(* ===== verification/ExecutionContext.v ===== *)
(** * Execution contexts

    [ExecutionContext] of src/runtime/ExecutionContext.cpp with the
    enumerations of include/humanoid/runtime/ExecutionState.h and
    ExecutionScope.h: the mutable context that an engine and the job it runs
    share.  Its framework-wide cancellation source lives in a world of
    Cancellation.v; its [std::stop_source] is the flag the standard library
    documents (nothing in the repository registers a [std::stop_callback]). *)

From S2P Require Import Prelude Workers Cancellation.

(** The enumerators, and one more constructor for a raw value of the
    underlying type that reaches a [switch] through a cast. *)
Inductive ExecutionState :=
  | StateCreated | StateStarting | StateRunning | StatePaused
  | StateCompleted | StateCancelled | StateFailed | StateAborted
  | StateRaw (value : Z).

Inductive ExecutionScope :=
  | ScopeUnknown | ScopeMission | ScopeBehaviorTree | ScopeAIPlanner | ScopeROS2 | ScopeCustom
  | ScopeRaw (value : Z).

#[export] Instance ExecutionState_eq_dec : EqDecision ExecutionState.
Proof. solve_decision. Defined.
#[export] Instance ExecutionScope_eq_dec : EqDecision ExecutionScope.
Proof. solve_decision. Defined.

Definition ExecutionState_toString (s : ExecutionState) : string :=
  match s with
  | StateCreated => "Created"
  | StateStarting => "Starting"
  | StateRunning => "Running"
  | StatePaused => "Paused"
  | StateCompleted => "Completed"
  | StateCancelled => "Cancelled"
  | StateFailed => "Failed"
  | StateAborted => "Aborted"
  | StateRaw _ => "Unknown"
  end.

Definition isTerminal (s : ExecutionState) : bool :=
  match s with
  | StateCompleted | StateCancelled | StateFailed | StateAborted => true
  | StateCreated | StateStarting | StateRunning | StatePaused => false
  | StateRaw _ => false
  end.

Definition ExecutionScope_toString (s : ExecutionScope) : string :=
  match s with
  | ScopeUnknown => "Unknown"
  | ScopeMission => "Mission"
  | ScopeBehaviorTree => "BehaviorTree"
  | ScopeAIPlanner => "AIPlanner"
  | ScopeROS2 => "ROS2"
  | ScopeCustom => "Custom"
  | ScopeRaw _ => "Unknown"
  end.

Definition ExecutionMetadata : Type := gmap string string.

Record ExecutionContextSnapshot := mkExecutionContextSnapshot {
  executionId : Z;
  missionId : Z;
  snap_state : ExecutionState;
  startTimestamp : option Z;
  currentStep : option Z;
  snap_scope : ExecutionScope;
  cancellationRequested : bool;
  snap_metadata : ExecutionMetadata;
}.

Record ExecutionContext := mkExecutionContext {
  execution_id : Z;
  scope : ExecutionScope;
  mission_id : Z;
  state : ExecutionState;
  start_timestamp : option Z;
  current_step : option Z;
  cancellation_source : bool;                      (** stop requested *)
  runtime_cancellation_source : CancellationSource;
  metadata : ExecutionMetadata;
}.

#[export] Instance eta_ExecutionContext : EtaRecord ExecutionContext := fun e =>
  mkExecutionContext (execution_id e) (scope e) (mission_id e) (state e) (start_timestamp e)
    (current_step e) (cancellation_source e) (runtime_cancellation_source e) (metadata e).

(** The constructor; it creates the context's cancellation state. *)
Definition new_ExecutionContext (id : Z) (sc : ExecutionScope) (mission : Z)
    (meta : ExecutionMetadata) (w : World) : World * ExecutionContext :=
  let '(w', source) := new_source w in
  (w', mkExecutionContext id sc mission StateCreated None None false source meta).

Definition SetMissionId (m : Z) (e : ExecutionContext) : ExecutionContext := e <| mission_id := m |>.

Definition SetState (s : ExecutionState) (e : ExecutionContext) : ExecutionContext :=
  e <| state := s |>.

Definition SetStartTimestamp (t : Z) (e : ExecutionContext) : ExecutionContext :=
  e <| start_timestamp := Some t |>.

Definition ClearStartTimestamp (e : ExecutionContext) : ExecutionContext :=
  e <| start_timestamp := None |>.

Definition SetCurrentStep (s : Z) (e : ExecutionContext) : ExecutionContext :=
  e <| current_step := Some s |>.

Definition ClearCurrentStep (e : ExecutionContext) : ExecutionContext :=
  e <| current_step := None |>.

Definition request_stop (e : ExecutionContext) : ExecutionContext * bool :=
  (e <| cancellation_source := true |>, negb (cancellation_source e)).

Definition RequestCancellation (e : ExecutionContext) (w : World) :
    option (World * ExecutionContext * bool) :=
  let '(e', stop_requested) := request_stop e in
  '(w', runtime_cancelled) ← source_Cancel (runtime_cancellation_source e') w;
  Some (w', e', stop_requested || runtime_cancelled).

Definition RuntimeCancellationToken (e : ExecutionContext) : CancellationToken :=
  source_Token (runtime_cancellation_source e).

Definition CancellationRequested (e : ExecutionContext) (w : World) : bool :=
  cancellation_source e || source_IsCancelled (runtime_cancellation_source e) w.

Definition SetMetadata (m : ExecutionMetadata) (e : ExecutionContext) : ExecutionContext :=
  e <| metadata := m |>.

Definition SetMetadataValue (key value : string) (e : ExecutionContext) : ExecutionContext :=
  e <| metadata ::= insert key value |>.

Definition MetadataValue (key : string) (e : ExecutionContext) : option string := metadata e !! key.

Definition RemoveMetadata (key : string) (e : ExecutionContext) : ExecutionContext * bool :=
  match metadata e !! key with
  | None => (e, false)
  | Some _ => (e <| metadata ::= delete key |>, true)
  end.

Definition Snapshot (e : ExecutionContext) (w : World) : ExecutionContextSnapshot :=
  mkExecutionContextSnapshot (execution_id e) (mission_id e) (state e) (start_timestamp e)
    (current_step e) (scope e) (CancellationRequested e w) (metadata e).

(* ------------------------------------------------------------------ *)
(** ** Cancellation of a context *)

(** Both sources exist, and neither is cancelled without the other. *)
Definition context_ok (e : ExecutionContext) (w : World) : Prop :=
  (∃ s, states w !! source_state (runtime_cancellation_source e) = Some s) ∧
  source_IsCancelled (runtime_cancellation_source e) w = cancellation_source e.

Lemma context_new id sc mission meta w :
  let '(w', e) := new_ExecutionContext id sc mission meta w in
  context_ok e w' ∧ CancellationRequested e w' = false.
Proof.
  unfold context_ok, CancellationRequested, source_IsCancelled, is_cancelled. simpl.
  rewrite lookup_fresh. simpl. eauto.
Qed.

(** Cancellation of a context is monotone and its first request is the
    only effective one: whether a request was made before decides the answer,
    afterwards every reader sees it (the context, its snapshot and the
    runtime token), and repeating it answers false and changes nothing. *)
Theorem RequestCancellation_first e w :
  context_ok e w →
  ∃ w' e', RequestCancellation e w = Some (w', e', negb (CancellationRequested e w)) ∧
    context_ok e' w' ∧
    CancellationRequested e' w' = true ∧
    cancellationRequested (Snapshot e' w') = true ∧
    token_IsCancelled (RuntimeCancellationToken e') w' = true ∧
    RequestCancellation e' w' = Some (w', e', false) ∧
    (∀ t, token_IsCancelled t w = true → token_IsCancelled t w' = true).
Proof.
  intros [[s Hs] Hsync]. unfold RequestCancellation, request_stop, source_Cancel. simpl.
  set (src := runtime_cancellation_source e) in *.
  destruct (Cancel_total (source_state src) w) as [[w' b] Hc].
  pose proof (Cancel_cancels _ _ _ _ _ Hc (mk_is_Some _ _ Hs)) as Hdone.
  pose proof (Cancel_evolves _ _ _ _ _ Hc) as Hev. rewrite Hc. simpl.
  eexists w', _. split; [|split; [|split; [|split; [|split; [|split]]]]].
  - do 2 f_equal. unfold CancellationRequested. fold src. rewrite Hsync.
    destruct (cancellation_source e) eqn:E; simpl; [|done].
    unfold source_IsCancelled in Hsync.
    rewrite (Cancel_state_again (uncancelled w)) in Hc by done. by simplify_eq.
  - split; simpl; [|done]. destruct (evolves_lookup _ _ _ _ Hev Hs) as (s' & ? & _). eauto.
  - done.
  - done.
  - done.
  - simpl. fold src. by rewrite (Cancel_state_again (uncancelled w')) by done.
  - intros [[p|]]; simpl; [|done]. by apply evolves_cancelled.
Qed.

Lemma RequestCancellation_first_witness :
  let '(w, e) := new_ExecutionContext 5 ScopeMission 0 ∅ (mkWorld [] []) in
  ∃ w' e', RequestCancellation e w = Some (w', e', true) ∧ CancellationRequested e' w' = true.
Proof.
  destruct (RequestCancellation_first (new_ExecutionContext 5 ScopeMission 0 ∅ (mkWorld [] [])).2
    (new_ExecutionContext 5 ScopeMission 0 ∅ (mkWorld [] [])).1) as (w' & e' & H & _ & Hc & _).
  - split; [|done]. by eexists.
  - by exists w', e'.
Defined.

• Required work
Restate word for word the lines above, beginning at the first one and ending at the line that carries "documents (nothing in".

• Response
(* ===== verification/ExecutionContext.v ===== *)
(** * Execution contexts

    [ExecutionContext] of src/runtime/ExecutionContext.cpp with the
    enumerations of include/humanoid/runtime/ExecutionState.h and
    ExecutionScope.h: the mutable context that an engine and the job it runs
    share.  Its framework-wide cancellation source lives in a world of
    Cancellation.v; its [std::stop_source] is the flag the standard library
    documents (nothing in the repository registers a [std::stop_callback]). *)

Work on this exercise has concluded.